In that spirit, a starter was as good as a reliever once David Peterson, who’s almost as from Colorado as Neil Walker was from Pittsburgh, took to the mound. Presumably pitching before some people who came specifically to see him, David entered in the fourth and stuck around through the seventh. The seventh was a little dicey, as the Rockies halved the Mets lead to 4-2, but Petey was left in to finish his job. Four innings out of the bullpen seems so much more impressive than a four-inning start. Hey, whatever works.

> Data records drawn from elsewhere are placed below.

(* ===== verification/Paging.v ===== *)
(** Cursor pagination over a keyed list: [ORDER BY (key) DESC], the row
    comparison [(t, id) < (t0, id0)] and [LIMIT], and the theorem that
    following the key of the last row of each page visits every row exactly
    once. *)

From S2P Require Import Prelude.

(** ** Keys: a timestamp and the number of a UUID *)
Definition key : Type := Z * Z.

(** [t < t0 OR (t = t0 AND id < id0)] *)
Definition key_ltb (a b : key) : bool :=
  (a.1 <? b.1)%Z || ((a.1 =? b.1)%Z && (a.2 <? b.2)%Z).
Definition key_lt (a b : key) : Prop := key_ltb a b = true.
Definition key_le (a b : key) : Prop := key_ltb b a = false.

#[global] Instance key_le_dec a b : Decision (key_le a b).
Proof. unfold key_le. apply _. Defined.
#[global] Instance key_lt_dec a b : Decision (key_lt a b).
Proof. unfold key_lt. apply _. Defined.

Lemma key_ltb_spec a b :
  key_ltb a b = true ↔ (a.1 < b.1 ∨ (a.1 = b.1 ∧ a.2 < b.2))%Z.
Proof. unfold key_ltb. rewrite orb_true_iff, andb_true_iff. lia. Qed.

Lemma key_le_spec a b : key_le a b ↔ (a.1 < b.1 ∨ (a.1 = b.1 ∧ a.2 ≤ b.2))%Z.
Proof.
  unfold key_le. rewrite <- not_true_iff_false, key_ltb_spec. lia.
Qed.

Lemma key_lt_spec a b : key_lt a b ↔ (a.1 < b.1 ∨ (a.1 = b.1 ∧ a.2 < b.2))%Z.
Proof. apply key_ltb_spec. Qed.

Lemma key_lt_trans a b c : key_lt a b → key_lt b c → key_lt a c.
Proof. rewrite !key_lt_spec. lia. Qed.
Lemma key_lt_irrefl a : ¬ key_lt a a.
Proof. rewrite key_lt_spec. lia. Qed.
Lemma key_le_antisym a b : key_le a b → key_le b a → a = b.
Proof. rewrite !key_le_spec. destruct a, b; simpl. intros; f_equal; lia. Qed.
Lemma key_le_lt a b : key_le a b → a ≠ b → key_lt a b.
Proof.
  rewrite key_le_spec, key_lt_spec. destruct a as [x y], b as [x' y']; simpl.
  intros H Hne. destruct (decide (x = x')), (decide (y = y')); subst; [done|lia..].
Qed.

(** ** Listing *)
Section listing.
Context {A : Type} (keyof : A → key).

Definition desc (x y : A) : Prop := key_le (keyof y) (keyof x).

#[global] Instance desc_dec x y : Decision (desc x y).
Proof. unfold desc. apply _. Defined.
#[global] Instance desc_total : Total desc.
Proof. intros x y. unfold desc. rewrite !key_le_spec. lia. Qed.
#[global] Instance desc_trans : Transitive desc.
Proof. intros x y z. unfold desc. rewrite !key_le_spec. lia. Qed.

Definition order_desc (l : list A) : list A := merge_sort desc l.

(** the rows below the cursor *)
Definition below (c : key) (l : list A) : list A :=
  filter (λ x, key_ltb (keyof x) c = true) l.

(** [SELECT ... WHERE (key) < (cursor) ORDER BY key DESC LIMIT n] *)
Definition page (c : key) (n : nat) (l : list A) : list A :=
  take n (order_desc (below c l)).

(** what a client sees that asks again with the cursor of the last row of each
    page until a page is empty *)
Fixpoint pages_by (cursorof : A → key) (fuel : nat) (c : key) (n : nat) (l : list A) : list A :=
  match fuel with
  | O => []
  | S fuel' =>
      let p := page c n l in
      match last p with
      | None => p
      | Some x => p ++ pages_by cursorof fuel' (cursorof x) n l
      end
  end.

(** where the cursor of a row is its key *)
Definition pages := pages_by keyof.

Lemma order_desc_sorted l : StronglySorted desc (order_desc l).
Proof. apply StronglySorted_merge_sort; apply _. Qed.

Lemma order_desc_perm l : order_desc l ≡ₚ l.
Proof. apply merge_sort_Permutation. Qed.

Lemma elem_of_order_desc x l : x ∈ order_desc l ↔ x ∈ l.
Proof. by rewrite order_desc_perm. Qed.

Lemma elem_of_below x c l : x ∈ below c l ↔ key_lt (keyof x) c ∧ x ∈ l.
Proof. unfold below. rewrite list_elem_of_filter. done. Qed.

Lemma keys_distinct l x y :
  NoDup (keyof <$> l) → x ∈ l → y ∈ l → keyof x = keyof y → x = y.
Proof.
  intros Hnd (i & Hi)%list_elem_of_lookup (j & Hj)%list_elem_of_lookup Hk.
  assert (i = j) as ->; [|congruence].
  eapply (NoDup_lookup _ i j (keyof x)); [exact Hnd|..];
    rewrite list_lookup_fmap; [by rewrite Hi|by rewrite Hj, Hk].
Qed.

Lemma sorted_unique l l1 l2 :
  NoDup (keyof <$> l) → l1 ⊆ l → l2 ⊆ l →
  StronglySorted desc l1 → StronglySorted desc l2 → l1 ≡ₚ l2 → l1 = l2.
Proof.
  intros Hnd H1 H2 S1 S2 Hp. eapply StronglySorted_unique_strong; [|exact S1|exact S2|done].
  intros x y Hx Hy Hxy Hyx. eapply keys_distinct; [exact Hnd|auto..].
  by apply key_le_antisym.
Qed.

Lemma StronglySorted_filter (P : A → Prop) `{∀ x, Decision (P x)} (R : relation A) l :
  StronglySorted R l → StronglySorted R (filter P l).
Proof.
  induction 1 as [|x l Hs IH Hf]; [constructor|].
  rewrite filter_cons. case_decide; [|done].
  constructor; [done|]. rewrite Forall_forall in *.
  intros y [_ Hy]%list_elem_of_filter. auto.
Qed.

Lemma order_desc_filter (P : A → Prop) `{∀ x, Decision (P x)} l :
  NoDup (keyof <$> l) → order_desc (filter P l) = filter P (order_desc l).
Proof.
  intros Hnd. apply (sorted_unique l); [done|..].
  - intros x. rewrite elem_of_order_desc, list_elem_of_filter. tauto.
  - intros x. rewrite list_elem_of_filter, elem_of_order_desc. tauto.
  - apply order_desc_sorted.
  - apply StronglySorted_filter, order_desc_sorted.
  - by rewrite !order_desc_perm.
Qed.

Lemma below_below c c' l : key_lt c' c → below c' (below c l) = below c' l.
Proof.
  intros Hlt. unfold below. rewrite list_filter_filter.
  apply list_filter_iff. intros x.
  split; [tauto|]. intros Hx. split; [done|].
  by eapply key_lt_trans.
Qed.

(** cutting a sorted list at one of its elements *)
Lemma below_drop l n x :
  NoDup (keyof <$> l) → StronglySorted desc l →
  last (take n l) = Some x → below (keyof x) l = drop n l.
Proof.
  intros Hnd Hs Hlast. rewrite <- (take_drop n l) at 1. unfold below.
  rewrite filter_app. apply last_Some in Hlast as [l' Hl'].
  rewrite <- (take_drop n l), Hl' in Hnd, Hs. rewrite Hl'.
  rewrite fmap_app, NoDup_app in Hnd. destruct Hnd as (Hnd1 & Hsep & _).
  apply StronglySorted_app in Hs as (Hcross & Hs1 & _).
  apply StronglySorted_app in Hs1 as (Hin & _ & _).
  replace (filter _ (l' ++ [x])) with (@nil A).
  - simpl. apply list_filter_all. apply Forall_forall. intros y Hy.
    apply key_le_lt.
    + apply (Hcross x y); [set_solver|done].
    + intros Heq. apply (Hsep (keyof x)).
      * apply list_elem_of_fmap. exists x. set_solver.
      * rewrite <- Heq. by apply list_elem_of_fmap_2.
  - symmetry. apply list_filter_none. apply Forall_forall.
    intros y [Hy|Hy]%elem_of_app.
    + intros Hlt. apply (key_lt_irrefl (keyof x)).
      specialize (Hin y x Hy ltac:(set_solver)). unfold desc in Hin.
      rewrite key_le_spec in Hin. unfold key_lt in Hlt. rewrite key_ltb_spec in Hlt. lia.
    + apply list_elem_of_singleton in Hy as ->. apply key_lt_irrefl.
Qed.

Lemma keys_NoDup_filter (P : A → Prop) `{∀ x, Decision (P x)} l :
  NoDup (keyof <$> l) → NoDup (keyof <$> filter P l).
Proof.
  induction l as [|x l IH]; [done|]. rewrite fmap_cons, NoDup_cons.
  intros [Hx Hnd]. rewrite filter_cons. case_decide; [|auto].
  rewrite fmap_cons, NoDup_cons. split; [|auto].
  intros (y & Hy & [_ Hin]%list_elem_of_filter)%list_elem_of_fmap.
  apply Hx. rewrite Hy. by apply list_elem_of_fmap_2.
Qed.

Lemma keys_NoDup_order l : NoDup (keyof <$> l) → NoDup (keyof <$> order_desc l).
Proof. by rewrite order_desc_perm. Qed.

(** the rest of a listing after a page is the listing from its last row *)
Lemma page_rest c n l x :
  NoDup (keyof <$> l) → last (page c n l) = Some x →
  order_desc (below c l) = page c n l ++ order_desc (below (keyof x) l).
Proof.
  intros Hnd Hlast. unfold page in *.
  rewrite <- (take_drop n (order_desc (below c l))) at 1. f_equal.
  assert (key_lt (keyof x) c) as Hlt.
  { apply last_Some in Hlast as [l' Hl'].
    assert (x ∈ below c l) as [? _]%elem_of_below; [|done].
    apply elem_of_order_desc, (list_elem_of_take _ n). rewrite Hl'. set_solver. }
  rewrite <- (below_below c (keyof x)) by done. unfold below at 2.
  rewrite order_desc_filter by (by apply keys_NoDup_filter).
  symmetry. apply below_drop; [|apply order_desc_sorted|done].
  by apply keys_NoDup_order, keys_NoDup_filter.
Qed.

Theorem pages_complete fuel c n l :
  NoDup (keyof <$> l) → (0 < n)%nat → (length (below c l) < fuel)%nat →
  pages fuel c n l = order_desc (below c l).
Proof.
  intros Hnd Hn. unfold pages. revert c. induction fuel as [|fuel IH]; intros c Hfuel; [lia|].
  simpl. destruct (last (page c n l)) as [x|] eqn:Hlast.
  - rewrite (page_rest c n l x) by done. f_equal. apply IH.
    pose proof (page_rest c n l x Hnd Hlast) as Hrest.
    apply (f_equal length) in Hrest. rewrite length_app, !order_desc_perm in Hrest.
    destruct (page c n l); [done|]. simpl in Hrest. lia.
  - apply last_None in Hlast. rewrite Hlast. unfold page in Hlast.
    destruct (order_desc (below c l)); [done|]. destruct n; [lia|done].
Qed.

(** Cursors that lie below the keys of their rows lose rows: nothing at or
    above a cursor comes after it. *)
Lemma pages_by_skip cursorof fuel c n l y :
  (∀ x, x ∈ l → key_le (cursorof x) (keyof x)) → key_le c (keyof y) →
  y ∉ pages_by cursorof fuel c n l.
Proof.
  intros Hc. revert c. induction fuel as [|fuel IH]; intros c Hy; simpl; [by intros ?%elem_of_nil|].
  assert (∀ x, x ∈ page c n l → key_lt (keyof x) c ∧ x ∈ l) as Hpage.
  { unfold page. intros x Hx%list_elem_of_take. by rewrite elem_of_order_desc, elem_of_below in Hx. }
  assert (y ∉ page c n l) as Hout.
  { intros [Hlt _]%Hpage. revert Hlt Hy. rewrite key_lt_spec, key_le_spec. lia. }
  destruct (last (page c n l)) as [x|] eqn:Hlast; [|done].
  apply not_elem_of_app. split; [done|]. apply IH.
  assert (x ∈ page c n l) as [Hlt Hx]%Hpage by (by apply last_Some_elem_of).
  specialize (Hc x Hx). revert Hlt Hc Hy. rewrite key_lt_spec, !key_le_spec. lia.
Qed.

End listing.

(** A page depends on the set of rows only, and commutes with a change of
    representation of the rows. *)
Section page_facts.
Context {A B : Type} (keyof : A → key).

Lemma page_perm c n (l1 l2 : list A) :
  NoDup (keyof <$> l1) → l1 ≡ₚ l2 → page keyof c n l1 = page keyof c n l2.
Proof.
  intros Hnd Hp. unfold page. f_equal.
  assert (below keyof c l1 ≡ₚ below keyof c l2) as Hb by (unfold below; by rewrite Hp).
  apply (sorted_unique keyof l1); [done|..].
  - intros x. rewrite elem_of_order_desc, elem_of_below. tauto.
  - intros x. rewrite elem_of_order_desc, elem_of_below, <- Hp. tauto.
  - apply order_desc_sorted.
  - apply order_desc_sorted.
  - by rewrite !order_desc_perm.
Qed.

Lemma below_fmap (f : B → A) c l : below keyof c (f <$> l) = f <$> below (keyof ∘ f) c l.
Proof.
  unfold below. induction l as [|x l IH]; [done|].
  rewrite fmap_cons, !filter_cons. simpl. case_decide; [|done].
  by rewrite fmap_cons, IH.
Qed.

Lemma StronglySorted_desc_fmap (f : B → A) l :
  StronglySorted (desc (keyof ∘ f)) l → StronglySorted (desc keyof) (f <$> l).
Proof.
  induction 1 as [|x l _ IH Hf]; [constructor|]. rewrite fmap_cons. constructor; [done|].
  apply Forall_fmap. eapply Forall_impl; [exact Hf|]. done.
Qed.

Lemma page_fmap (f : B → A) c n l :
  NoDup (keyof <$> (f <$> l)) →
  page keyof c n (f <$> l) = f <$> page (keyof ∘ f) c n l.
Proof.
  intros Hnd. unfold page. rewrite fmap_take. f_equal. rewrite below_fmap.
  apply (sorted_unique keyof (f <$> l)); [done|..].
  - intros x. rewrite elem_of_order_desc, <- below_fmap, elem_of_below. tauto.
  - intros x (y & -> & Hy)%list_elem_of_fmap. apply list_elem_of_fmap_2.
    rewrite elem_of_order_desc, elem_of_below in Hy. tauto.
  - apply order_desc_sorted.
  - apply StronglySorted_desc_fmap, order_desc_sorted.
  - by rewrite !order_desc_perm.
Qed.

Lemma elem_of_page x c n (l : list A) : x ∈ page keyof c n l → x ∈ l.
Proof.
  unfold page. intros Hx%list_elem_of_take.
  rewrite elem_of_order_desc, elem_of_below in Hx. tauto.
Qed.

Lemma page_length c n (l : list A) : (length (page keyof c n l) ≤ n)%nat.
Proof. unfold page. rewrite length_take. lia. Qed.
End page_facts.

Craig Kimbrel, who used to be a big-deal closer, took care of the eighth. Devin Williams, who may or may not still be a big-deal closer, took care of the ninth. The game I expected to be tuning in for at 8:40 PM EDT was in the books as a 4-2 win before 8 o’clock. The game I suspected might be a fiasco (not scheduled as such, just the way things have been too often) was smooth as slightly wrinkled silk. There were those two Vientos flyouts, and Benge falling down when not making one of his gorgeous grabs, and a triple Kimbrel had to tiptoe around, but what do you want from these Mets — perfection?

Competence will do.

A Day of Life

The Mets beat the Angels (!) Sunday afternoon to take the series (!!), looking impressive in all aspects of the game in doing so. And, as is usually the case when a team that’s been struggling unstruggles, the reaction was, “Gee, was that so hard?”

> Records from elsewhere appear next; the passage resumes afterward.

(* ===== verification/DocRepository.v ===== *)
(** The PostgreSQL repository of the document service
    (document_service/internal/repository/document_repository.go): the
    conversions between the rows of the tables and the domain types, and the
    twelve methods of [DocumentRepository], statement by statement, with their
    transactions and every error branch. *)

From S2P Require Import Prelude GoLib Pgx DocDomain DocSql.

Abbreviation DocWorld := (World sqlc.Db).

Module DocumentRepository.
Section repository.
Context `{UuidLib} `{ErrorText}.

Definition repositoryToServiceDocument (repoDocument : sqlc.Document) : error + Document :=
  match uuid_FromBytes (vec_to_list (sqlc.Document_ID repoDocument)) with
  | inl err => inl (OtherErr err)
  | inr documentId =>
      inr (mkDocument documentId (sqlc.Document_Name repoDocument)
             (sqlc.Document_Description repoDocument)
             (sqlc.Document_CreatedAt repoDocument)
             (sqlc.Document_LastModifiedAt repoDocument))
  end.

Definition serviceToRepoPermissionLevel (permissionService : PermissionLevel)
    : error + sqlc.PermissionLevel :=
  if (permissionService =? Viewer)%Z then inr sqlc.PermissionLevelViewer
  else if (permissionService =? Editor)%Z then inr sqlc.PermissionLevelEditor
  else if (permissionService =? Owner)%Z then inr sqlc.PermissionLevelOwner
  else inl (OtherErr "failed to match any of the valid permissions").

Definition repoToServicePermissionLevel (permissionRepo : sqlc.PermissionLevel)
    : error + PermissionLevel :=
  if bool_decide (permissionRepo = sqlc.PermissionLevelViewer) then inr Viewer
  else if bool_decide (permissionRepo = sqlc.PermissionLevelEditor) then inr Editor
  else if bool_decide (permissionRepo = sqlc.PermissionLevelOwner) then inr Owner
  else inl (OtherErr "failed to match any of the valid permissions").

Definition repoToServiceRecipientType (recipientTypeRepo : sqlc.RecipientType)
    : error + RecipientType :=
  if bool_decide (recipientTypeRepo = sqlc.RecipientTypeUser) then inr User
  else if bool_decide (recipientTypeRepo = sqlc.RecipientTypeGuest) then inr Guest
  else inl (OtherErr "failed to match any of the valid recipient types").

Definition repoToServicePermission (permissionRepo : sqlc.Permission) : error + Permission :=
  let errorSuffix :=
    " of recipient: " +:+ pgtype_UUID_String (sqlc.Permission_RecipientID permissionRepo)
    +:+ " on document: " +:+ pgtype_UUID_String (sqlc.Permission_DocumentID permissionRepo) in
  match repoToServicePermissionLevel (sqlc.Permission_PermissionLevel permissionRepo) with
  | inl err => inl (RepoImpl ("failed to parse permission level" +:+ errorSuffix) (Some err))
  | inr permissionLevel =>
  match repoToServiceRecipientType (sqlc.Permission_RecipientType permissionRepo) with
  | inl err => inl (RepoImpl ("failed to parse recipient type" +:+ errorSuffix) (Some err))
  | inr serviceRecipientType =>
  match uuid_FromBytes (vec_to_list (sqlc.Permission_RecipientID permissionRepo)) with
  | inl err =>
      inl (RepoImpl ("failed to parse the recipient id" +:+ errorSuffix) (Some (OtherErr err)))
  | inr recipientId =>
  match uuid_FromBytes (vec_to_list (sqlc.Permission_DocumentID permissionRepo)) with
  | inl err =>
      inl (RepoImpl ("failed to parse the document id" +:+ errorSuffix) (Some (OtherErr err)))
  | inr documentId =>
  match uuid_FromBytes (vec_to_list (sqlc.Permission_CreatedBy permissionRepo)) with
  | inl err =>
      inl (RepoImpl ("failed to parse created by id" +:+ errorSuffix) (Some (OtherErr err)))
  | inr creatorId =>
      inr (mkPermission recipientId serviceRecipientType documentId permissionLevel creatorId
             (sqlc.Permission_CreatedAt permissionRepo)
             (sqlc.Permission_CreatedAt permissionRepo))
  end end end end end.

(Well, my other reaction was “Fuck you, Kurt Suzuki,” but I don’t say that after every Mets win. Though perhaps I’ll start.)

The answer, of course, is that everything is hard when you’re lost in the baseball woods, followed by a reminder to a fan base sighing with relief that not every little run of competence is the start of a renaissance. After all, the Mets’ last series win, against another Why Are We Playing These Guys Again? AL team in the Twins, was followed by the horrors of having to face the big, bad Colorado Rockies. And well look at that, hostilities recommence against the Rockies this afternoon in the vaguely existent air of Denver. (PSA that game time has been moved up to 5:40 pm on account of, yes, snow.)

So that’s a lot of caveats. But still: The Mets pitched, with Clay Holmes as solid as we’ve come to expect and Luke Weaver and Brooks Raley capable behind him. The Mets hit, with two home runs from Mark Vientos, an RBI double from Carson Benge and some solid ABs from Bo Bichette and Brett Baty. And the Mets played defense, with outfield sparklers from Benge and MJ Melendez alongside solid infield work from Baty and Bichette.

(OK, Vientos still plays first like he’s fighting off a swarm of bees, and it would take a committed optimist to imagine there’s an achievable ceiling one wouldn’t have to knee-walk beneath, but in situations like that the formula is for a guy to outhit his mistakes, and on Sunday Vientos did.)

It all worked out. For one day. But enough caveats. Because what’s a season — or a life, for that matter — but a succession of days?